Мир миров - российский зачин | страница 39



Самое могущественное и самое двусмысленное столетие преуспело в том, чтобы сделать прошлое все менее обременительным, но и все менее показанным и нужным человеку, и тем самым вплотную подвело его к коллизии одиночества в рамках нарастающей планетарной тесноты.

4.

Возможно, только теряя, мы способны познать ценность утрачиваемого. В нашем случае это относится, в частности и в особенности, к судьбе утопии.

Теперь говорить о ней не то, чтобы даже в положительном смысле, но хотя бы в воспоминательно-нейтральном, едва ли не дурной тон. Оно и понятно. Ведь чем ближе к нашим дням, тем утилитарнее и инструментальнее становятся грезы равенства, тем неукротимее тяга их к расправе, к одноактному лобовому действию. Николай Бердяев имел достаточно оснований назвать XX век столетием осуществимой утопии, но я позволю себе заметить, что это все-таки не бесспорно, даже когда речь пойдет только о России.

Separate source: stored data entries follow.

(** X16: when [parse_csv_file] returns, the rows it kept form three lists
    of one length, at most the number of rows read; the triggers of both
    channels are detected against the same timestamps, and the count it
    prints is that length. *)
Theorem parse_csv_file_aligned :
  forall (py_float : string -> option Q) (py_int : string -> option Z)
         (describe : RowError -> string) (repr_fieldnames : list string -> string)
         (filename : string) (fieldnames : option (list string))
         (rows : list (gmap string (option string)))
         (out : list Effect) (tx_triggers rx_triggers : list Q),
    parse_csv_file py_float py_int describe repr_fieldnames filename
                   (CsvReader fieldnames rows) =
      (out, inr (tx_triggers, rx_triggers)) ->
    exists (timestamps : list Q) (d0_data d1_data : list Z),
      length d0_data = length timestamps /\
      length d1_data = length timestamps /\
      (length timestamps <= length rows)%nat /\
      tx_triggers = detect_rising_edges timestamps d0_data /\
      rx_triggers = detect_rising_edges timestamps d1_data /\
      In (Print [Text "Successfully parsed "; Int (Z.of_nat (length timestamps));
                 Text " data points"]) out.
Proof.
  intros py_float py_int describe repr_fieldnames
         filename fieldnames rows out tx_triggers rx_triggers Hparse.
  unfold parse_csv_file in Hparse.
  destruct (check_fieldnames fieldnames) as [message | names]; [discriminate|].
  destruct (read_rows py_float py_int describe rows _) as [[e out'] | st] eqn:Hread;
    [discriminate|].
  apply read_rows_aligned in Hread as (H0 & H1 & Hc & Hlen); try reflexivity.
  unfold parse_csv_file_triggers in Hparse.
  injection Hparse as <- <- <-.
  exists (read_timestamps st), (read_d0_data st), (read_d1_data st).
  repeat split; try assumption.
  rewrite <- Hc. apply in_app_iff. right. now left.
Qed.
Lemma loop_body_pacing e i loc n w r w' :
  loop_body e i loc n w = (r, w') →
  pacing (trace w') = pacing (trace w) ++ [EvGet (request_for loc); EvSleep 0.1] ∨
  (pacing (trace w') = pacing (trace w) ++ [EvGet (request_for loc)] ∧
   ∃ ex, r = Raised ex).
Proof.
  rewrite loop_body_run. unfold slept.
  destruct (fetched _ _) as [v|ex].
  2:{ intros [= <- <-]. right. split; [|by eexists]. simpl.
      by rewrite fetch_output_trace, pacing_app. }
  assert (pacing (trace (add_event (EvSleep 0.1)
                           (extend w (fetch_output (requests_get e i) loc))))
          = pacing (trace w) ++ [EvGet (request_for loc); EvSleep 0.1]) as Hp.
  { simpl. rewrite fetch_output_trace, <-app_assoc. by rewrite pacing_app. }
  destruct (truthy v); [|intros [= _ <-]; by left].
  destruct (normalize _ _ _) as [df|ex] eqn:En; [|intros [= _ <-]; by left].
  intros [= _ <-]. left.
  rewrite store_weather_data_trace by eauto using normalize_not_empty.
  rewrite pacing_single_other by done. exact Hp.
Qed.

Lemma for_loc_pacing e locs : ∀ i n w r w',
  for_loc e i locs n w = (r, w') →
  ∃ k, k ≤ length locs ∧
    (pacing (trace w') = pacing (trace w) ++ request_then_pause (take k locs) ∨
     ∃ loc, locs !! k = Some loc ∧
       pacing (trace w') =
         pacing (trace w) ++ request_then_pause (take k locs)
           ++ [EvGet (request_for loc)]) ∧
    (∀ n', r = Returned n' → k = length locs).
Proof.
  induction locs as [|loc rest IH]; intros i n w r w'; simpl.
  - intros [= <- <-]. exists 0. split; [done|]. split; [|done].
    left. unfold request_then_pause. simpl. by rewrite app_nil_r.
  - unfold mbind, M_bind.
    destruct (loop_body e i loc n w) as [rb w1] eqn:Eb.
    destruct (loop_body_pacing _ _ _ _ _ _ _ Eb) as [Hp|[Hp [ex ->]]].
    + destruct rb as [n1|ex].
      * intros Hr. destruct (IH _ _ _ _ _ Hr) as (k & Hk & Hcase & Hret).
        exists (S k). split; [lia|]. split.
        -- simpl. change (request_then_pause (loc :: take k rest))
             with ([EvGet (request_for loc); EvSleep 0.1] ++ request_then_pause (take k rest)).
           destruct Hcase as [Hk1|(loc' & Hl & Hk1)].
           ++ left. by rewrite Hk1, Hp, <-!app_assoc.
           ++ right. exists loc'. split; [done|]. by rewrite Hk1, Hp, <-!app_assoc.
        -- intros n' Hn'. by rewrite (Hret n' Hn').
      * intros [= <- <-]. exists 1. split; [lia|]. split; [|done].
        left. destruct rest; exact Hp.
    + intros [= <- <-]. exists 0. split; [lia|]. split; [|done].
      right. exists loc. split; [done|]. simpl. exact Hp.
Qed.
(* ===== verification/Bstream.v ===== *)
(** * The bit stream of a chunk (internal/tsdb/chunkenc/bstream.go)

    The append-only bit writer [bstream] and the cursor [bstreamReader] that
    replays it, with their aligned fast paths and the zig-zag varints.  The
    writer's state is determined by the bits written so far ([pack]), and every
    read consumes exactly the bits the matching write produced. *)

From Stdlib Require Import ZArith Lia.
From stdpp Require Import base list numbers.
From S2P Require Import Prelude.

(** ** Data and operations *)

Inductive bs_error :=
| ErrEndOfStream
| ErrVarintOverflow
| ErrStreamPanic.    (* stream[pos] out of range *)

Record bstream := Bstream {
  stream : list Z;   (* []byte *)
  count : Z;         (* uint8: free bits in the last byte *)
}.

Definition writeBit (bit : bool) (b : bstream) : bstream :=
  let b := if count b =? 0 then Bstream (stream b ++ [0]) 8 else b in
  let s := if bit
           then alter (fun x => Z.lor x (uint8 (Z.shiftl 1 (count b - 1))))
                      (length (stream b) - 1)%nat (stream b)
           else stream b in
  Bstream s (uint8 (count b - 1)).

(** The aligned loop of [writeBits]: whole bytes while the last byte is full. *)
Fixpoint writeBytes_loop (fuel : nat) (u nbits : Z) (b : bstream) : Z * Z * bstream :=
  match fuel with
  | O => (u, nbits, b)
  | S fuel' =>
      if (8 <=? nbits) && (count b =? 0)
      then writeBytes_loop fuel' (uint64 (Z.shiftl u 8)) (nbits - 8)
             (Bstream (stream b ++ [uint8 (Z.shiftr u 56)]) (count b))
      else (u, nbits, b)
  end.
(* ===== verification/Chunkenc.v ===== *)
(** * Gorilla chunks (internal/tsdb/chunkenc/chunk.go)

    A chunk of up to 120 samples of one series: delta-of-delta timestamps and
    XOR-encoded values over the bit stream of [Bstream].  A float64 is its
    64-bit pattern, since the encoder only uses [math.Float64bits]. *)

From Stdlib Require Import ZArith Lia.
From stdpp Require Import base list numbers.
From S2P Require Import Prelude Bstream.

(** ** Data *)

Definition MaxSamplesPerChunk : Z := 120.
Definition headerLen : nat := 2.

Inductive chunk_error :=
| ErrStream (e : bs_error)
| ErrShortHeader (n : nat)
| ErrCannotResume (e : chunk_error)
| ErrChunkFull
| ErrNotAfter (t last : Z)
| ErrWindowReused
| ErrImpossibleWindow (sigbits : Z).

Record Chunk := MkChunk { c_b : bstream; c_borrowed : bool }.

(** The encoder state that [Appender] and [Iterator] both carry: the previous
    timestamp, value and delta, and the XOR window (255 is "no window yet"). *)
Record encState := Enc {
  e_t : Z; e_v : Z; e_delta : Z; e_leading : Z; e_trailing : Z;
}.

Definition enc0 : encState := Enc 0 0 0 255 0.

Record Appender := MkAppender { a_c : Chunk; a_st : encState }.

Record Iterator := MkIterator {
  it_br : bstreamReader;
  it_total : Z;
  it_read : Z;
  it_st : encState;
  it_err : option chunk_error;
}.

(** ** Standard library: [math/bits] and [encoding/binary] *)

Definition LeadingZeros64 (x : Z) : Z := if x =? 0 then 64 else 63 - Z.log2 x.

Fixpoint ctz_pos (p : positive) : Z :=
  match p with
  | xO p' => 1 + ctz_pos p'
  | _ => 0
  end.
Definition TrailingZeros64 (x : Z) : Z :=
  match x with
  | Zpos p => ctz_pos p
  | _ => 64
  end.
(* ===== verification/WalSafety.v ===== *)
(** * What the write-ahead log promises

    The statements a client of the log relies on: what [Log] reported written is
    what a replay returns, a crash costs only the record it tore, damage
    anywhere else is reported, and truncation is safe at every step. *)

From Stdlib Require Import ZArith Lia.
From stdpp Require Import base sorting gmap numbers list.
From S2P Require Import Prelude Wal WalProofs WalTruncate.

(** ** The checksum sees every one-byte change *)

Definition crc_step (crc : Z) : Z :=
  if Z.odd crc then Z.lxor (Z.shiftr crc 1) 0x82F63B78 else Z.shiftr crc 1.

Lemma crc_bits_step n crc : crc_bits (S n) crc = crc_bits n (crc_step crc).
Proof. done. Qed.

Lemma testbit_high x n : is_u32 x -> 32 <= n -> Z.testbit x n = false.
Proof.
  unfold is_u32. intros Hx Hn. destruct (decide (x = 0)) as [->|]; [apply Z.bits_0|].
  apply Z.bits_above_log2; [lia|]. assert (Z.log2 x < 32) by (apply Z.log2_lt_pow2; lia). lia.
Qed.

Lemma crc_step_top crc : is_u32 crc -> Z.testbit (crc_step crc) 31 = Z.odd crc.
Proof.
  intros H. assert (Ht : Z.testbit (Z.shiftr crc 1) 31 = false)
    by (rewrite Z.shiftr_spec by lia; by apply testbit_high).
  unfold crc_step. destruct (Z.odd crc); [|done]. rewrite Z.lxor_spec, Ht. done.
Qed.

Lemma crc_step_inj a b : is_u32 a -> is_u32 b -> crc_step a = crc_step b -> a = b.
Proof.
  intros Ha Hb H. assert (Hodd : Z.odd a = Z.odd b)
    by (rewrite <- (crc_step_top a), <- (crc_step_top b), H by done; done).
  assert (Hs : Z.shiftr a 1 = Z.shiftr b 1).
  { unfold crc_step in H. rewrite Hodd in H. destruct (Z.odd b); [|done].
    apply (f_equal (fun z => Z.lxor z 0x82F63B78)) in H.
    by rewrite !Z.lxor_assoc, Z.lxor_nilpotent, !Z.lxor_0_r in H. }
  rewrite !Z.shiftr_div_pow2 in Hs by lia.
  rewrite (Z.div_mod a 2), (Z.div_mod b 2) by lia. rewrite !Zmod_odd, Hodd. dlia.
Qed.

Lemma crc_step_range crc : is_u32 crc -> is_u32 (crc_step crc).
Proof. apply (crc_bits_range 1). Qed.

Lemma crc_bits_inj n : forall a b, is_u32 a -> is_u32 b -> crc_bits n a = crc_bits n b -> a = b.
Proof.
  induction n as [|n IH]; intros a b Ha Hb H; [done|]. rewrite !crc_bits_step in H.
  apply IH in H; [|by apply crc_step_range..]. by apply crc_step_inj.
Qed.

Lemma lxor_u32 a b : is_u32 a -> is_byte b -> is_u32 (Z.lxor a b).
Proof. intros. apply (lxor_range 32); [lia|done|unfold is_byte in *; lia]. Qed.

Definition crc_byte (crc b : Z) : Z := crc_bits 8 (Z.lxor crc b).

Lemma crc_byte_range crc b : is_u32 crc -> is_byte b -> is_u32 (crc_byte crc b).
Proof. intros. by apply crc_bits_range, lxor_u32. Qed.

Lemma crc_byte_inj a b x y : is_u32 a -> is_u32 b -> is_byte x -> is_byte y ->
  crc_byte a x = crc_byte b y -> Z.lxor a x = Z.lxor b y.
Proof. intros. eapply crc_bits_inj; eauto using lxor_u32. Qed.

Lemma crc_fold_range data : forall crc, is_u32 crc -> Forall is_byte data ->
  is_u32 (foldl crc_byte crc data).
Proof.
  induction data as [|b data IH]; intros crc Hc Hd; [done|].
  apply Forall_cons_1 in Hd as [Hb Hd]. apply IH; [by apply crc_byte_range|done].
Qed.

Lemma crc_fold_inj data : forall a b, is_u32 a -> is_u32 b -> Forall is_byte data ->
  foldl crc_byte a data = foldl crc_byte b data -> a = b.
Proof.
  induction data as [|x data IH]; intros a b Ha Hb Hd H; [done|].
  apply Forall_cons_1 in Hd as [Hx Hd]. apply IH in H; [|by apply crc_byte_range..|done].
  apply crc_byte_inj in H; [|done..]. apply (f_equal (fun z => Z.lxor z x)) in H.
  by rewrite !Z.lxor_assoc, Z.lxor_nilpotent, !Z.lxor_0_r in H.
Qed.

Lemma crc32c_fold data : crc32c data = Z.lxor (foldl crc_byte 0xFFFFFFFF data) 0xFFFFFFFF.
Proof. done. Qed.

Lemma crc32c_one_byte pre b b' post : Forall is_byte (pre ++ b :: post) -> is_byte b' -> b <> b' ->
  crc32c (pre ++ b :: post) <> crc32c (pre ++ b' :: post).
Proof.
  intros Hd Hb' Hne H. apply Forall_app in Hd as [Hp Hd]. apply Forall_cons_1 in Hd as [Hb Hq].
  rewrite !crc32c_fold in H. apply (f_equal (fun z => Z.lxor z 0xFFFFFFFF)) in H.
  rewrite !Z.lxor_assoc, Z.lxor_nilpotent, !Z.lxor_0_r, !foldl_app in H. cbn [foldl] in H.
  assert (Hr : is_u32 (foldl crc_byte 0xFFFFFFFF pre)) by (apply crc_fold_range; [unfold is_u32; lia|done]).
  apply crc_fold_inj in H; [|by apply crc_byte_range..|done].
  apply crc_byte_inj in H; [|done..]. apply Hne.
  apply (f_equal (Z.lxor (foldl crc_byte 0xFFFFFFFF pre))) in H.
  by rewrite <- !Z.lxor_assoc, Z.lxor_nilpotent, !Z.lxor_0_l in H.
Qed.

Lemma Uint32_bytes a b c d : is_byte a -> is_byte b -> is_byte c -> is_byte d ->
  Uint32 [a; b; c; d] = a * 2 ^ 24 + b * 2 ^ 16 + c * 2 ^ 8 + d.
Proof.
  unfold is_byte, Uint32. intros Ha Hb Hc Hd. cbn [nth]. rewrite !Z.shiftl_mul_pow2 by lia. rewrite !Z.lor_assoc.
  rewrite (lor_disjoint d c 8) by lia. rewrite (lor_disjoint _ b 16) by lia. rewrite (lor_disjoint _ a 24) by lia. lia.
Qed.

Lemma Uint32_inj l l' : Forall is_byte l -> Forall is_byte l' -> length l = 4%nat -> length l' = 4%nat -> Uint32 l = Uint32 l' -> l = l'.
Proof.
  intros Hl Hl' E E'. destruct l as [|a [|b [|c [|d []]]]]; try done. destruct l' as [|a' [|b' [|c' [|d' []]]]]; try done.
  rewrite !Forall_cons in Hl, Hl'. destruct Hl as (H1 & H2 & H3 & H4 & _), Hl' as (H5 & H6 & H7 & H8 & _).
  rewrite !Uint32_bytes by done. unfold is_byte in *. intros Heq. assert (a = a' /\ b = b' /\ c = c' /\ d = d') as (-> & -> & -> & ->) by lia. done.
Qed.

(** A changed byte shows, in the data or in its checksum. *)
Lemma crc_changed body i x : Forall is_byte body -> is_byte x -> let b := body ++ PutUint32 (crc32c body) in b !! i <> Some x -> (i < length b)%nat ->
  exists body' tail', <[i := x]> b = body' ++ tail' /\ length tail' = 4%nat /\ crc32c body' <> Uint32 tail'.
Proof.
  intros Hb Hx b Hne Hi. set (tail := PutUint32 (crc32c body)) in *. set (b' := <[i := x]> b).
  assert (Htb : Forall is_byte tail) by (repeat (apply Forall_cons_2; [apply uint8_range|]); apply Forall_nil, I).
  assert (Hct : Uint32 tail = crc32c body) by (by apply Uint32_PutUint32, crc32c_range).
  unfold b', b in *. destruct (decide (i < length body)%nat) as [Hib|Hib].
  - exists (<[i := x]> body), tail. rewrite insert_app_l by done. split_and!; [done|done|].
    rewrite lookup_app_l in Hne by done. destruct (lookup_lt_is_Some_2 body i Hib) as [y Hy]. rewrite Hct. apply not_eq_sym.
    rewrite insert_take_drop by done. rewrite <- (take_drop_middle body _ _ Hy) at 1. apply crc32c_one_byte; [by rewrite take_drop_middle|done|congruence].
  - exists body, (<[i - length body := x]> tail)%nat. rewrite insert_app_r_alt by lia. rewrite lookup_app_r in Hne by lia. rewrite length_app in Hi.
    split_and!; [done|by rewrite length_insert|]. rewrite <- Hct. intros E. apply Uint32_inj in E; [|done|by apply Forall_insert|done|by rewrite length_insert].
    apply Hne. rewrite E. apply list_lookup_insert_eq. lia.
Qed.

(** ** Opening a log *)

Lemma last_listNumbered d c m n rs tail : log_files d c m n rs tail ->
  last (listNumbered (d_segs d)) = Some n.
Proof.
  intros [Hc Hs Hn Hmax _ _ _].
  rewrite Hs, (listNumbered_max _ n (frames rs ++ tail)), last_snoc; [done|apply lookup_insert_eq|].
  intros k Hk. rewrite lookup_insert_is_Some, lookup_fmap, fmap_is_Some in Hk.
  destruct Hk as [->|[_ Hk]]; [done|eauto].
Qed.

Не бесспорно в качестве отрицательной оценки. Ибо утопия все-таки не только иллюзия, обессиливающая человека, но и порыв его - превзойти самого себя, какой в своей стартовой фазе делает человека сильнее, выбороспособнее; и тогда возникает коллизия употребления этой вновь открывшейся силы. Утопический ли человек сам распорядится собою, либо его употребит власть. Та самая утопическая власть (постоктябрьская в нашем случае), которая, будучи движима страстью вездесущия, не может ограничить себя собою, пока не пройдет путь от контролируемого сверху внесения утопии в жизнь к опустошающему переиначиванию ее, а затем и к террористическому изничтожению. Сталин 1930-50-х - не антиутопист. Он - оборотень утопии. Но верно ли, что сама утопия стала при этом полностью и безостановочно сталинской? У меня нет возможности сейчас развернуть этот сюжет. Я могу лишь пообещать, что впоследствии вернусь к нему. Пока же замечу, что процесс, о котором речь, был асинхронен, что поощренное революцией человеческое воображение прокладывало себе относительно независимые русла, отпечатываясь в стиле и в ритме, а стало быть, и в типе творящего или просто непохожего на других человека, будь то люди с прогремевшими на весь Мир именами или неприметные в массе шукшинские маргиналы-чудики. Чем дальше, тем меньше патетики в этой многоликой осуществимой утопии и тем подспудно звучнее в ней голос утопического страдания. По самому мощному его обнаружению (Андрей Платонов) мы вправе назвать это страдание платоновским, хотя оно имело и иные ипостаси, и продления - в пределах одной шестой и за ее границами. От Урала до Анд - это ведь от Платонова до Гарсиа Маркеса, не так ли?